_YOUR TASK_. Print every line of the listing below, starting with the line that holds "destruct (lookup_cache_cases cache" and going on through the line that holds "left. split; [|by eexists].", both included, and print nothing else.

_GIVEN ENTRIES_.

◆ ◆ ◆

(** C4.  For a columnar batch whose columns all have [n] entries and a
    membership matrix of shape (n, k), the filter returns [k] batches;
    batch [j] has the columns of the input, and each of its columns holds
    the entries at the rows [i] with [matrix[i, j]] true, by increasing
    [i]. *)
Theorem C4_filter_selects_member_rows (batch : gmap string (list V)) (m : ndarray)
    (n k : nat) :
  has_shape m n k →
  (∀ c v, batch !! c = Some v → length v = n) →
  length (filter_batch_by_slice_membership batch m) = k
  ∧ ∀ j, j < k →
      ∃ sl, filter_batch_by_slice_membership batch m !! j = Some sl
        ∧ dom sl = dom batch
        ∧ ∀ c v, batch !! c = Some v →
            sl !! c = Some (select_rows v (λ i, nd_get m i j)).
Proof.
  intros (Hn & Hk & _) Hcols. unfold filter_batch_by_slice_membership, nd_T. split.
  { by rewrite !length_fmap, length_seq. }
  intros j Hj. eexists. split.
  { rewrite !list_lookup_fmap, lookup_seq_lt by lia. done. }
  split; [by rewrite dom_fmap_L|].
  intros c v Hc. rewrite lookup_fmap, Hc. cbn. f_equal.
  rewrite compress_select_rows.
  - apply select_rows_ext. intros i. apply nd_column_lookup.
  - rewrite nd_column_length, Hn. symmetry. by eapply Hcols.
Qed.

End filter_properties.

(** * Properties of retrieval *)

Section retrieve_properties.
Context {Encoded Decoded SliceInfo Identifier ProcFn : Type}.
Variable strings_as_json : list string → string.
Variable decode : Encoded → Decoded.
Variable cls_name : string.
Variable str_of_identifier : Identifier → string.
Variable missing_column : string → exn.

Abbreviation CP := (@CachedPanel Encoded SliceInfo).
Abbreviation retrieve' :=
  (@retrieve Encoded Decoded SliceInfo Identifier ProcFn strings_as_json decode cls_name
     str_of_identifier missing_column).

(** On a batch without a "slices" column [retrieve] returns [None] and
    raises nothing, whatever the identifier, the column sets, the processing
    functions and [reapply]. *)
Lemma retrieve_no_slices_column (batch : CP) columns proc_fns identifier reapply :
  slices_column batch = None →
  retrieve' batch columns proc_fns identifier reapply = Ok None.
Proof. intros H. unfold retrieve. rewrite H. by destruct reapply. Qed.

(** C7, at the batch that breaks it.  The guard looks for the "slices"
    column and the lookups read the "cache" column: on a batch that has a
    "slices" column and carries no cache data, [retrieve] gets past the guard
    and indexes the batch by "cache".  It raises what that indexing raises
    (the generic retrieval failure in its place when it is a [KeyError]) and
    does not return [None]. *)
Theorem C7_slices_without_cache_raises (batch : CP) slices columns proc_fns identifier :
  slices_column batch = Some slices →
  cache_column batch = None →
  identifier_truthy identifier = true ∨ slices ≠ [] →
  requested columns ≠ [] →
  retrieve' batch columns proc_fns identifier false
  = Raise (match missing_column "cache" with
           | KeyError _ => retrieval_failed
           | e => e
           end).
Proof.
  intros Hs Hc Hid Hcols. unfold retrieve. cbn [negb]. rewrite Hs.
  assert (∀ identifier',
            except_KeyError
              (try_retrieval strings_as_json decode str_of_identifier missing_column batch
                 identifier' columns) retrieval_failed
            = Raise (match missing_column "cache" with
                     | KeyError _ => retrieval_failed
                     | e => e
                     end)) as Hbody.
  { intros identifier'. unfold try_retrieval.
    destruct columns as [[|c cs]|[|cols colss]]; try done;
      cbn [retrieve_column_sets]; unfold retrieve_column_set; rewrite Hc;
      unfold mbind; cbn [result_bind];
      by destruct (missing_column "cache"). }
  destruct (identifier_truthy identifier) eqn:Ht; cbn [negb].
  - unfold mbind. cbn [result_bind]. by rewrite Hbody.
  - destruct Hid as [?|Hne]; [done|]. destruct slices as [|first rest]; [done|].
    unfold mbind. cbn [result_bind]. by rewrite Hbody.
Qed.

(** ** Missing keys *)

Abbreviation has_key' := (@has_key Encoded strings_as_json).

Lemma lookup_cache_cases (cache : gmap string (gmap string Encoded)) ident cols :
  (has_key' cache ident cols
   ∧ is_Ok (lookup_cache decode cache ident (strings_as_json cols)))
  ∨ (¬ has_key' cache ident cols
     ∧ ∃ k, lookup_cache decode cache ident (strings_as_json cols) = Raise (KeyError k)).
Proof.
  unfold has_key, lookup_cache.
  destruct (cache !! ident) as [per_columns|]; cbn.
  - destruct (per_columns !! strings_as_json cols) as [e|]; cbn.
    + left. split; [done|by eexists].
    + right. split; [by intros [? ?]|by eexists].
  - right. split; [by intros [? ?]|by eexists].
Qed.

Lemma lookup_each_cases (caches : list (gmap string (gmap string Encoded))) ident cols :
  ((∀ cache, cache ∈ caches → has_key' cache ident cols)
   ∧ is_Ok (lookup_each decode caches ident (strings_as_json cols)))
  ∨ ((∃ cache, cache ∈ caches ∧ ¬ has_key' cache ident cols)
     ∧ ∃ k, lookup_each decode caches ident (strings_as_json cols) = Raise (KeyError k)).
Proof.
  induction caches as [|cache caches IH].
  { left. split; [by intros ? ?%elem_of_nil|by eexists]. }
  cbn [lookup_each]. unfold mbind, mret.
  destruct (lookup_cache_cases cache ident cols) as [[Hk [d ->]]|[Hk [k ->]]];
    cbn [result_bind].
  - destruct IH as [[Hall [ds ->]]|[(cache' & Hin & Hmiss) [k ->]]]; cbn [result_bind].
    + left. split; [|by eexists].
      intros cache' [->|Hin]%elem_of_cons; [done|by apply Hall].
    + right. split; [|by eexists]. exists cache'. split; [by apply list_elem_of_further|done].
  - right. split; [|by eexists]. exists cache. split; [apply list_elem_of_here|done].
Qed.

◆ ◆ ◆

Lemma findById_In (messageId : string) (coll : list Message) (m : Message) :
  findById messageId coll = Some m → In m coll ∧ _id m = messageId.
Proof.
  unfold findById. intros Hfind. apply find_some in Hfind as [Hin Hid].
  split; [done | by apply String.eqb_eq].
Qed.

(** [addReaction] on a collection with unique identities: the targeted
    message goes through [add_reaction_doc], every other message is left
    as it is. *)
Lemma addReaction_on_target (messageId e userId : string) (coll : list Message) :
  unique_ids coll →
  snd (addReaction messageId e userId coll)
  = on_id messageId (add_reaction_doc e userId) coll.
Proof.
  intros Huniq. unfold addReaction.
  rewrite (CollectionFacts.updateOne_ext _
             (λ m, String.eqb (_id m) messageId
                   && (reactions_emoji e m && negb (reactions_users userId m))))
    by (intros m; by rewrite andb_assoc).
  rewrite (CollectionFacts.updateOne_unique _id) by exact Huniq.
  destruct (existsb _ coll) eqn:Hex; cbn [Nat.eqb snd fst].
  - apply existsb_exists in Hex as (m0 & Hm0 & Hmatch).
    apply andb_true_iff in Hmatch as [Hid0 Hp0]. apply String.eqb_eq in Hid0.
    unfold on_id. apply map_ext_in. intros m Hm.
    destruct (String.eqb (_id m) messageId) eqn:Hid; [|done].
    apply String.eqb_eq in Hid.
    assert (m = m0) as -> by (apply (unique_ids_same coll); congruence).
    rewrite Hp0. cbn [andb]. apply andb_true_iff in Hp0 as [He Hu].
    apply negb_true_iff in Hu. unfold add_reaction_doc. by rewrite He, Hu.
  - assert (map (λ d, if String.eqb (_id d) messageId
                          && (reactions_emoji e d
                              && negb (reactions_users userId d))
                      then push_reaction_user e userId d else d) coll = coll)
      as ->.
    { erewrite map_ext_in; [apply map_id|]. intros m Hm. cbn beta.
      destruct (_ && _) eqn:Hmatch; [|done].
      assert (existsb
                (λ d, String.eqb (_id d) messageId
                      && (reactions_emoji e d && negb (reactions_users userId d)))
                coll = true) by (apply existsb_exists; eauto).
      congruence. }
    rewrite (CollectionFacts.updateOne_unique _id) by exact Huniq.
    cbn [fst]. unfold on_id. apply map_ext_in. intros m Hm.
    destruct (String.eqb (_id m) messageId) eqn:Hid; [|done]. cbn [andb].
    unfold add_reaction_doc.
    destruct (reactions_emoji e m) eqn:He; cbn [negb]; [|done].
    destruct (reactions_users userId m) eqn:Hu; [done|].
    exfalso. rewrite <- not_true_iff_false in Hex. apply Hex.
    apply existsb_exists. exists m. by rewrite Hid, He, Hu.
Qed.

◆ ◆ ◆

_TASK RESULT_.
  destruct (lookup_cache_cases cache ident cols) as [[Hk [d ->]]|[Hk [k ->]]];
    cbn [result_bind].
  - destruct IH as [[Hall [ds ->]]|[(cache' & Hin & Hmiss) [k ->]]]; cbn [result_bind].
    + left. split; [|by eexists].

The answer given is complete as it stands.